(Dataset entries)
(* ===== verification/ClientProps.v ===== *)
(** * What enqueueing guarantees

    Unique keys identify exactly what the options select; a payload a client
    stores reaches the handler of a registered worker; an entry point either
    refuses and leaves the store alone or performs exactly one insert of what
    it was given; and queue-depth admission keeps the limits it is given when
    nobody else writes. *)

From S2P Require Import Prelude GoBase Json Codec Core CoreProps Driver Memory MemoryInv MemoryFetch MemoryProps.
From S2P Require Import MemoryKeys MemoryLeases Sha256 Client.
From Stdlib Require Import ZArith Lia.

(** ** Unique keys *)

(** What the options select of a request. *)
Definition identity (args : JobArgs) (queue : string) (opts : UniqueOpts) (now : Instant)
  : string * string * string * option (result json) * Z :=
  (ja_Kind args, if uo_ByQueue opts then queue else "", uo_Key opts,
   if uo_ByArgs opts then Some (ja_Marshal args) else None,
   if 0 <? uo_ByPeriod opts then UnixNano (Truncate now (uo_ByPeriod opts)) else 0).

(** It, with the three strings as JSON has them: strings that differ in bytes that are
    not UTF-8 only have the same text. *)
Definition inJson (i : string * string * string * option (result json) * Z) :=
  let '(kind, queue, key, args, period) := i in (jsonText kind, jsonText queue, jsonText key, args, period).
Definition validStrings (i : string * string * string * option (result json) * Z) : bool :=
  let '(kind, queue, key, _, _) := i in isUTF8 kind && isUTF8 queue && isUTF8 key.

#[local] Opaque jsonText.

Lemma inJson_inj i i' : validStrings i = true → validStrings i' = true → inJson i = inJson i' → i = i'.
Proof.
  destruct i as [[[[k q] c] a] p], i' as [[[[k' q'] c'] a'] p'].
  intros [[]%andb_true_iff ?]%andb_true_iff [[]%andb_true_iff ?]%andb_true_iff.
  unfold inJson. rewrite !pair_equal_spec. intros [[[[]]]]. split_and!; [by apply jsonText_inj..|done|done].
Qed.

Definition wfMarshal (args : JobArgs) : Prop := ∀ j, ja_Marshal args = Ok j → wf_json j = true.

Lemma reads_FormatInt z : reads (FormatInt z) (JNum (FormatInt z)).
Proof. apply (parses_wf (JNum (FormatInt z))). apply valid_FormatInt. Qed.

Lemma canonicalMembers_readable k q c a p : (∀ j, a = Some j → wf_json j = true) → Forall readable (canonicalMembers k q c a p).
Proof.
  intros Ha. unfold canonicalMembers, optMember.
  repeat (apply Forall_app_2 || apply Forall_cons_2 || apply Forall_nil_2 || case_bool_decide);
    try (eexists; first [apply reads_FormatInt|apply reads_jsonText]).
  destruct a as [j|]; repeat constructor. exists j. by apply parses_wf, Ha.
Qed.

Lemma canonicalKey_inj k q c a p k' q' c' a' p' :
  is_int64 p → is_int64 p' → (∀ j, a = Some j → wf_json j = true) → (∀ j, a' = Some j → wf_json j = true) →
  canonicalKey k q c a p = canonicalKey k' q' c' a' p' →
  (jsonText k, jsonText q, jsonText c, a, p) = (jsonText k', jsonText q', jsonText c', a', p').
Proof.
  intros Hp Hp' Ha Ha' Heq. apply objText_inj in Heq; [|by apply canonicalMembers_readable..|done|done].
  assert (∀ x y, is_int64 x → is_int64 y → FormatInt x = FormatInt y → x = y) as Hinj.
  { intros x y Hx Hy He. apply ParseInt64_FormatInt in Hx, Hy. congruence. }
  assert (∀ j j', a = Some j → a' = Some j' → print j = print j' → j = j') as Hpr.
  { intros j j' -> -> Hj. by apply print_inj; [apply Ha|apply Ha'|]. }
  revert Heq. unfold canonicalMembers, optMember.
  repeat case_bool_decide; subst;
    repeat match goal with |- context [jsonText ?x] => generalize (jsonText x); intros ? end;
    destruct a as [j|], a' as [j'|]; simpl; intros Heq; try discriminate Heq;
    simplify_eq; repeat match goal with
    | H : FormatInt ?x = FormatInt ?y |- _ => apply (Hinj x y) in H; [subst|done|done]
    | H : print ?x = print ?y |- _ => apply (Hpr x y eq_refl eq_refl) in H; subst
    end; congruence.
Qed.

(** Conversely the text is a function of the strings' texts. *)
Lemma canonicalKey_proper k q c a p k' q' c' : jsonText k = jsonText k' → jsonText q = jsonText q' → jsonText c = jsonText c' →
  canonicalKey k q c a p = canonicalKey k' q' c' a p.
Proof.
  assert (∀ x y, jsonText x = jsonText y → bool_decide (x ≠ "") = bool_decide (y ≠ "")) as Hnil.
  { intros x y He. apply bool_decide_ext. split; intros Hne ->; apply Hne, jsonText_nil; congruence. }
  intros Hk Hq Hc. unfold canonicalKey, canonicalMembers. by rewrite Hk, Hq, Hc, (Hnil _ _ Hq), (Hnil _ _ Hc).
Qed.

Lemma append_inj (p s t : string) : p +:+ s = p +:+ t → s = t.
Proof. apply (inj (String.append p)). Qed.

(** The period start is an [int64]. *)
Lemma period_start_range now d : is_int64 (if 0 <? d then UnixNano (Truncate now d) else 0).
Proof. case_match; [apply wrap64_range|split; vm_compute; discriminate]. Qed.

Lemma canonicalPayload_ok args queue opts now payload :
  canonicalPayload args queue opts now = Ok payload ↔
    ∃ a, identity args queue opts now =
        (ja_Kind args, if uo_ByQueue opts then queue else "", uo_Key opts, Ok <$> a,
         if 0 <? uo_ByPeriod opts then UnixNano (Truncate now (uo_ByPeriod opts)) else 0) ∧
      payload = canonicalKey (ja_Kind args) (if uo_ByQueue opts then queue else "")
          (uo_Key opts) a (if 0 <? uo_ByPeriod opts then UnixNano (Truncate now (uo_ByPeriod opts)) else 0).
Proof.
  unfold canonicalPayload, identity.
  destruct (uo_ByArgs opts) eqn:Eb; [destruct (ja_Marshal args) as [j|e] eqn:Ej|].
  - split; [intros [= <-]; by exists (Some j)|]. by intros ([j'|] & [= <-] & ->).
  - split; [done|]. by intros ([j'|] & [=] & _).
  - split; [intros [= <-]; by exists None|]. by intros ([j'|] & [=] & ->).
Qed.

(** The text is the identity in JSON. *)
Lemma canonicalPayload_inj args queue opts now x args' queue' opts' now' y :
  wfMarshal args → wfMarshal args' →
  canonicalPayload args queue opts now = Ok x → canonicalPayload args' queue' opts' now' = Ok y →
  x = y ↔ inJson (identity args queue opts now) = inJson (identity args' queue' opts' now').
Proof.
  intros Hw Hw' (a & Hi & ->)%canonicalPayload_ok (a' & Hi' & ->)%canonicalPayload_ok.
  assert (∀ ar q o n b, wfMarshal ar → identity ar q o n =
    (ja_Kind ar, if uo_ByQueue o then q else "", uo_Key o, Ok <$> b,
     if 0 <? uo_ByPeriod o then UnixNano (Truncate n (uo_ByPeriod o)) else 0) →
    ∀ j, b = Some j → wf_json j = true) as Hwf.
  { intros ar q o n b Hb Hid j ->. apply Hb. unfold identity in Hid. destruct (uo_ByArgs o); by simplify_eq/=. }
  rewrite Hi, Hi'. unfold inJson. split.
  - intros He. apply canonicalKey_inj in He; [congruence|apply period_start_range..|by eauto|by eauto].
  - rewrite !pair_equal_spec. intros [[[[Hk Hq] Hc] Ha] Hp]. rewrite Hp. assert (a = a') as -> by (destruct a, a'; by simplify_eq/=). by apply canonicalKey_proper.
Qed.

Lemma key_prefix (b b' : bool) s s' :
  (if b then "uf2_" else "u2_") +:+ s = (if b' then "uf2_" else "u2_") +:+ s' → b = b' ∧ s = s'.
Proof. destruct b, b'; simpl; intros; simplify_eq; done. Qed.

Lemma buildUniqueKey_ok args queue opts now key :
  buildUniqueKey args queue opts now = Ok key ↔ ∃ payload, canonicalPayload args queue opts now = Ok payload ∧
    key = (if uo_Forever opts then "uf2_" else "u2_") +:+ hexBytes (Sum256 payload).
Proof. unfold buildUniqueKey. destruct (canonicalPayload _ _ _ _) as [x|e]; [|naive_solver]. split; [intros [= <-]; eauto|]. by intros (? & [= <-] & ->). Qed.

(** C21: a unique key identifies exactly what its options select.  A request that has a
    key has a canonical text, and the key is made of its lifetime and the hash of that
    text.  Two requests have the same canonical text exactly if they agree on the kind,
    the caller's key and whichever of queue, arguments and time bucket the options name
    (the strings as JSON has them, which for valid UTF-8 is the strings themselves).  So
    requests that agree and have the same lifetime get the same key; and equal keys mean
    just that, unless the canonical texts of these two requests are different and have
    the same SHA-256 hash.  A key is recognised as permanent exactly when it was asked
    to be. *)
Theorem unique_key_identifies args queue opts now key args' queue' opts' now' key' :
  wfMarshal args → wfMarshal args' →
  buildUniqueKey args queue opts now = Ok key → buildUniqueKey args' queue' opts' now' = Ok key' →
  let i := identity args queue opts now in
  let i' := identity args' queue' opts' now' in
  ∃ x y, canonicalPayload args queue opts now = Ok x ∧ canonicalPayload args' queue' opts' now' = Ok y ∧
  (x = y ↔ inJson i = inJson i') ∧
  (validStrings i = true → validStrings i' = true → inJson i = inJson i' ↔ i = i') ∧
  (uo_Forever opts = uo_Forever opts' → inJson i = inJson i' → key = key') ∧
  (key = key' → uo_Forever opts = uo_Forever opts' ∧ (inJson i = inJson i' ∨ x ≠ y ∧ Sum256 x = Sum256 y)) ∧
  IsPermanentUniqueKey key = uo_Forever opts.
Proof.
  intros Hw Hw' (x & Hx & ->)%buildUniqueKey_ok (y & Hy & ->)%buildUniqueKey_ok i i'. exists x, y.
  pose proof (canonicalPayload_inj _ _ _ _ _ _ _ _ _ _ Hw Hw' Hx Hy) as Hxy. fold i i' in Hxy. split_and!; [done..| | | |].
  - intros Hv Hv'. split; [by apply inJson_inj|congruence].
  - intros -> He. by rewrite (proj2 Hxy He).
  - intros [Hf Heq]%key_prefix. apply hexBytes_inj in Heq; [|apply Sum256_bytes..]. split; [done|].
    destruct (decide (x = y)) as [Hp|Hp]; [left; by apply Hxy|by right].
  - unfold IsPermanentUniqueKey. generalize (hexBytes (Sum256 x)). intros s. destruct (uo_Forever opts); [|done]. by destruct s.
Qed.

Your goal:
Pick out the lines above that hold the string "eauto" and show them.

Exercise response:
  - intros He. apply canonicalKey_inj in He; [congruence|apply period_start_range..|by eauto|by eauto].
Proof. unfold buildUniqueKey. destruct (canonicalPayload _ _ _ _) as [x|e]; [|naive_solver]. split; [intros [= <-]; eauto|]. by intros (? & [= <-] & ->). Qed.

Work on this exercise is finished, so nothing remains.